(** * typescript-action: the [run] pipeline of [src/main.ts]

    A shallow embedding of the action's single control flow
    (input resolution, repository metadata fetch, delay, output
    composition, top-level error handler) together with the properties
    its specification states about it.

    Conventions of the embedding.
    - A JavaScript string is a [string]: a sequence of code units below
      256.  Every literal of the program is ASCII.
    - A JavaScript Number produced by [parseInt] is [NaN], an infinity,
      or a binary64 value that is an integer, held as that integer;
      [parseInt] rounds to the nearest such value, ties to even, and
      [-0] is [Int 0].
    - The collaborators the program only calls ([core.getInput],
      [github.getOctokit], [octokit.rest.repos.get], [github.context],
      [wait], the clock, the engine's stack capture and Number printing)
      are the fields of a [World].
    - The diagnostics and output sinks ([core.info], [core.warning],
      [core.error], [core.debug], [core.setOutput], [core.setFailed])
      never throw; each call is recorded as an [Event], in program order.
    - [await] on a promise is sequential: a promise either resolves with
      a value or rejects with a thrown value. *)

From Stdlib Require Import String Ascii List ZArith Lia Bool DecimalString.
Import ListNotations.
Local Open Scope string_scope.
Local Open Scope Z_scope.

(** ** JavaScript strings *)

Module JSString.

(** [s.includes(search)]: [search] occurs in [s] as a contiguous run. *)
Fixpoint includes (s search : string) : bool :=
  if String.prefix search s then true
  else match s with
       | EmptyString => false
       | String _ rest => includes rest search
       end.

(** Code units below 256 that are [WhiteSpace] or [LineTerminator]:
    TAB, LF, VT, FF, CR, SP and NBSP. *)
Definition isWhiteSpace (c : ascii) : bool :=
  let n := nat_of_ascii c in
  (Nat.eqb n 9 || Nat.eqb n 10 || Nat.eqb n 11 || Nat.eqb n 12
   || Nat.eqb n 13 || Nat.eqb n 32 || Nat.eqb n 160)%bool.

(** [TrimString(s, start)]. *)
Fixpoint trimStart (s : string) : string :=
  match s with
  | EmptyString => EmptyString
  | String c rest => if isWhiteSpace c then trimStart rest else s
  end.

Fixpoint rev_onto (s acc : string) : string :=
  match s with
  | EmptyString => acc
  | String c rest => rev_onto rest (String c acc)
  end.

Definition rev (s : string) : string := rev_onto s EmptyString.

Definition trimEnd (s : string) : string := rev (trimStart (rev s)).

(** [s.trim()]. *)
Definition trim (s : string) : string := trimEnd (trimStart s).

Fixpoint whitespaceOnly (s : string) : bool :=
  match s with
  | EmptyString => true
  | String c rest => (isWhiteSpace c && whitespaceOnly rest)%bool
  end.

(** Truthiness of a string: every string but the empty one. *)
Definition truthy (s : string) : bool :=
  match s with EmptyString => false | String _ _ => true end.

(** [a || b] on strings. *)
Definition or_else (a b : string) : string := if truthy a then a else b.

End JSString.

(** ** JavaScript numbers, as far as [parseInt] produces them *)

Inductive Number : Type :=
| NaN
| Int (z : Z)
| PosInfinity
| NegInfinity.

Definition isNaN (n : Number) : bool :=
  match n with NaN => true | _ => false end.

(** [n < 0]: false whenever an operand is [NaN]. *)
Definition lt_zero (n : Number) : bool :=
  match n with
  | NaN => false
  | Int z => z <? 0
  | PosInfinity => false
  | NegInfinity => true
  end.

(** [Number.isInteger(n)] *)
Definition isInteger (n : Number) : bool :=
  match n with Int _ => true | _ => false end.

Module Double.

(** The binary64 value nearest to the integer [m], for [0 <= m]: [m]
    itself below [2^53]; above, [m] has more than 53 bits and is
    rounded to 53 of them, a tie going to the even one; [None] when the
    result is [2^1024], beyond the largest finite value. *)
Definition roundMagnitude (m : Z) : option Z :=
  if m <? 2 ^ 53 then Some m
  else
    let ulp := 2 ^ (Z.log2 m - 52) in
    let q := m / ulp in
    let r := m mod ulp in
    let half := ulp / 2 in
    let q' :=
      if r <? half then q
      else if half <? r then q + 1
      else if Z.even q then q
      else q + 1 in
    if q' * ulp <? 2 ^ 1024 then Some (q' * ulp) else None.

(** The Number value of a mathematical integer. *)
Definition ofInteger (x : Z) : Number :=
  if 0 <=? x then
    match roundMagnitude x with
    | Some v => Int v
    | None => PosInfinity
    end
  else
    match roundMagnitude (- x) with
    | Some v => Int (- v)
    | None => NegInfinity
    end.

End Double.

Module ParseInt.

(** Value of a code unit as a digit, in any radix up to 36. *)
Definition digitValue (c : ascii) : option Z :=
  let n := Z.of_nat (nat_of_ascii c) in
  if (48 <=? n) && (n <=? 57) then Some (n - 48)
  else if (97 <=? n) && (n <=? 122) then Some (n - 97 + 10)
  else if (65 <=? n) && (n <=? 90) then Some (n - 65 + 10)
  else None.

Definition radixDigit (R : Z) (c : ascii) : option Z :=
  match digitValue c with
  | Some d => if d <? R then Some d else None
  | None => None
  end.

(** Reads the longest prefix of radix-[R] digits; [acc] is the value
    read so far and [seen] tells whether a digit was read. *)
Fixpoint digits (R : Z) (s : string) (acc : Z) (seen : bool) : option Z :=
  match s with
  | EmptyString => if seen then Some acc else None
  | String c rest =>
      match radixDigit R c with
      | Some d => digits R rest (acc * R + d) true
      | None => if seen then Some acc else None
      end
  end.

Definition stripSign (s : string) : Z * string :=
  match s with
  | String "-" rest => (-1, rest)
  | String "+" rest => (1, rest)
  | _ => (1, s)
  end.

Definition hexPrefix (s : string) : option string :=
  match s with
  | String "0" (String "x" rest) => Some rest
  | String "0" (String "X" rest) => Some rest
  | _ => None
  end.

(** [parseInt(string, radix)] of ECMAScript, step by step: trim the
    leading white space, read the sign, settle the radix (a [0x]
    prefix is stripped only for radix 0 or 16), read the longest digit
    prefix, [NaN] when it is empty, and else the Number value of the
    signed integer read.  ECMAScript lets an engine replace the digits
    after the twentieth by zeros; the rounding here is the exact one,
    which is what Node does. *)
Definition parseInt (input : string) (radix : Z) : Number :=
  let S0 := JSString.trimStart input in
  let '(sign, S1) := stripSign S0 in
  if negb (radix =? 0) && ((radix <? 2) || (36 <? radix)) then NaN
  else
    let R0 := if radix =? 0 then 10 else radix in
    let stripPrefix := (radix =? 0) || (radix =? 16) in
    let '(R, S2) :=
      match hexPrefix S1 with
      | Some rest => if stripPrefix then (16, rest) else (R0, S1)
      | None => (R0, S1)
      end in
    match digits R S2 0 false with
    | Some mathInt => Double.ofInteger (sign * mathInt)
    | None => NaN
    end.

> EXERCISE AIM:
The answer is a bare number: how many lines of the records contain the string "JavaScript"?

> WRITTEN RESPONSE:
4